# Interactive plots
This notebook contains examples of various plots that could be used for investigating visualising the dataset when broken down by location. See `utils.py` for implementation details.

In [1]:
# Import packages and prepare data
import pandas as pd
import utils

raw = pd.read_csv('data/raw.csv')
raw = utils.fix_dates(raw)

numerical_features = [f for f in raw.columns if f not in ['Datetime', 'Season', 'Latitude', 'Longitude', 'Location']]
raw_clean = utils.fix_units(raw)

raw_clean.columns = ['Datetime', 'Location', 'Latitude (deg)', 'Longitude (deg)', 'Altitude (m)', 'Season',
       'Humidity (%)', 'AmbientTemp (deg C)', 'WindSpeed (km/h)', 'Visibility (km)', 'Pressure (mbar)',
       'CloudCeiling (km)', 'Power (W)']

numerical_features = [f for f in raw_clean.columns if f not in ['Datetime', 'Season', 'Latitude (deg)', 'Longitude (deg)', 'Altitude (m)', 'Location']]

### Box and Violin Plots

The following plots can be used to compare the distributions of various numerical features at each location, individually or side-by-side and with either box or violin plots. We see that the power output often exhibits approximately bimodal distributions with the locations of the central peaks varying from site to site and with peak frequency occurring at high power in some cases (e.g. USAFA) and low power in others (e.g. Malmstrom). It can be seen from the violin/box plots that all features vary substantially with location. 

In [2]:
utils.compare_box_violins(raw_clean, numerical_features)

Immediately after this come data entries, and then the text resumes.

(* ===== verification/GsmScan.v ===== *)
(** * Layer 1 of the GSM receiver: the scan

    The state machine of [channel_scan_advance] without its output, and what a scan measures. *)
From S2P Require Import Prelude Machine Board Regs Smbus GsmRegs GsmChannel GsmTrx GsmCalib GsmCorrections GsmBoard GsmLoad Dsp GsmState GsmL1 GsmSelect GsmQuiet.
Import Regs.Pmb8876.

(** ** Windows *)
Definition channel_at (p : Z) : Z := if p <? 125 then p else p + 1.
Definition window (start : Z) : list Z :=
  map (fun i => let p := start + i in if (0 <=? p) && (p <? GSM_SCAN_CHANNEL_COUNT) then channel_at p else GSM_CHANNEL_NONE) (seqZ 0 GSM_TRX_MONITOR_COUNT).
Lemma elem_order p : 0 <= p < GSM_SCAN_CHANNEL_COUNT -> elem build_channel_scan_order p = Some (channel_at p).
Proof.
  unfold GSM_SCAN_CHANNEL_COUNT, GSM_CHANNEL_COUNT. intros Hp. unfold elem, channel_at. destruct (Z.ltb_spec p 0); [lia|].
  rewrite scan_channels_eq. destruct (Z.ltb_spec p 125).
  - rewrite lookup_app_l by (rewrite length_seqZ; lia). rewrite lookup_seqZ. lia.
  - rewrite lookup_app_r by (rewrite length_seqZ; lia). rewrite length_seqZ, lookup_seqZ. lia.
Qed.
Lemma channel_at_order p : 0 <= p < GSM_SCAN_CHANNEL_COUNT -> channel_at p ∈ build_channel_scan_order.
Proof.
  unfold GSM_SCAN_CHANNEL_COUNT, GSM_CHANNEL_COUNT, channel_at. intros Hp. rewrite scan_channels_eq, elem_of_app, !elem_of_seqZ.
  destruct (Z.ltb_spec p 125); lia.
Qed.
Lemma order_channel_at c : c ∈ build_channel_scan_order -> exists p, 0 <= p < GSM_SCAN_CHANNEL_COUNT /\ c = channel_at p.
Proof.
  unfold GSM_SCAN_CHANNEL_COUNT, GSM_CHANNEL_COUNT, channel_at. rewrite scan_channels_eq, elem_of_app, !elem_of_seqZ.
  intros [Hc|Hc]; [exists c|exists (c - 1)]; (split; [lia|]); [destruct (Z.ltb_spec c 125)|destruct (Z.ltb_spec (c - 1) 125)]; lia.
Qed.
Lemma build_request start : build_channel_scan_request start build_channel_scan_order = Some (window start).
Proof.
  unfold build_channel_scan_request, window. induction (seqZ 0 GSM_TRX_MONITOR_COUNT) as [|i l IH]; [done|].
  cbn [mapM map]. rewrite IH. cbv zeta. destruct (_ && _) eqn:E; [|done].
  rewrite andb_true_iff, Z.leb_le, Z.ltb_lt in E. by rewrite elem_order by lia.
Qed.
Lemma request_window_ok start : length (window start) = 4%nat /\ Forall channel_ok (window start).
Proof.
  split; [done|]. apply Forall_forall. intros c (i & -> & _)%list_elem_of_fmap. cbv zeta. destruct (_ && _) eqn:E; [|by left].
  rewrite andb_true_iff, Z.leb_le, Z.ltb_lt in E. right. apply channel_at_order. lia.
Qed.
(** How often the channel at a position is in a window: never twice. *)
Definition occurrences (c : Z) (channels : list Z) : Z := Z.of_nat (length (filter (fun c' => c' = c) channels)).
Lemma occurrences_cons c d channels : occurrences c (d :: channels) = (if d ==? c then 1 else 0) + occurrences c channels.
Proof.
  unfold occurrences. rewrite filter_cons. destruct (Z.eqb_spec d c), (decide (d = c)); try done. simpl length. lia.
Qed.
Lemma window_entry p q : 0 <= p < GSM_SCAN_CHANNEL_COUNT ->
  ((if (0 <=? q) && (q <? GSM_SCAN_CHANNEL_COUNT) then channel_at q else GSM_CHANNEL_NONE) ==? channel_at p) = (q ==? p).
Proof.
  unfold channel_at, GSM_SCAN_CHANNEL_COUNT, GSM_CHANNEL_COUNT, GSM_CHANNEL_NONE. intros Hp.
  apply Bool.eq_iff_eq_true. rewrite !Z.eqb_eq.
  destruct (Z.ltb_spec p 125), (Z.leb_spec 0 q), (Z.ltb_spec q (972 - 1)); simpl; try lia; destruct (Z.ltb_spec q 125); lia.
Qed.
Lemma occurrences_window p start : 0 <= p < GSM_SCAN_CHANNEL_COUNT ->
  occurrences (channel_at p) (window start) = if (start <=? p) && (p <? start + 4) then 1 else 0.
Proof.
  intros Hp. unfold window. change (seqZ 0 GSM_TRX_MONITOR_COUNT) with [0; 1; 2; 3]. cbn [map]. rewrite !occurrences_cons.
  change (occurrences (channel_at p) []) with 0. cbv zeta. rewrite !window_entry by done.
  destruct (Z.leb_spec start p), (Z.ltb_spec p (start + 4)); simpl;
    destruct (Z.eqb_spec (start + 0) p), (Z.eqb_spec (start + 1) p), (Z.eqb_spec (start + 2) p), (Z.eqb_spec (start + 3) p); lia.
Qed.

interactive(children=(Dropdown(description='Feature', index=6, options=('Humidity (%)', 'AmbientTemp (deg C)',…

### Comparison of distributions using histograms
These plots provide comparative information regarding the distributions of particular features at different locations.

In [3]:
utils.compare_histograms(raw_clean, numerical_features, bins=16)

interactive(children=(Dropdown(description='Location 1', index=10, options=('Camp Murray', 'Grissom', 'Hill We…

### Scatter plots
Variation between features can also be compared using scatter plots. As the wind speed has not been recorded on a continuous interval, an option has been added to add some noise to better visualise the relationship.

In [4]:
utils.scatterplot(raw_clean, numerical_features)

interactive(children=(Dropdown(description='Location', index=11, options=('Camp Murray', 'Grissom', 'Hill Webe…

### Map view of PV sites with average output
The variation of average power with location can be explored using the graphic below. Clicking on a given location produces a pop-up showing the average variation by month or hour. We see that there are a range of differing behaviours depending on the particular site. 

In [5]:
data = raw_clean.copy()
time_increment = 'month_of_year' # Can also aggregate by 'hour_of_day'
utils.create_map(data, time_increment=time_increment)


  grouped_means[index[0]][index[1]] = row[0]
  grouped_stds[index[0]][index[1]] = row[1]


<Figure size 640x480 with 0 Axes>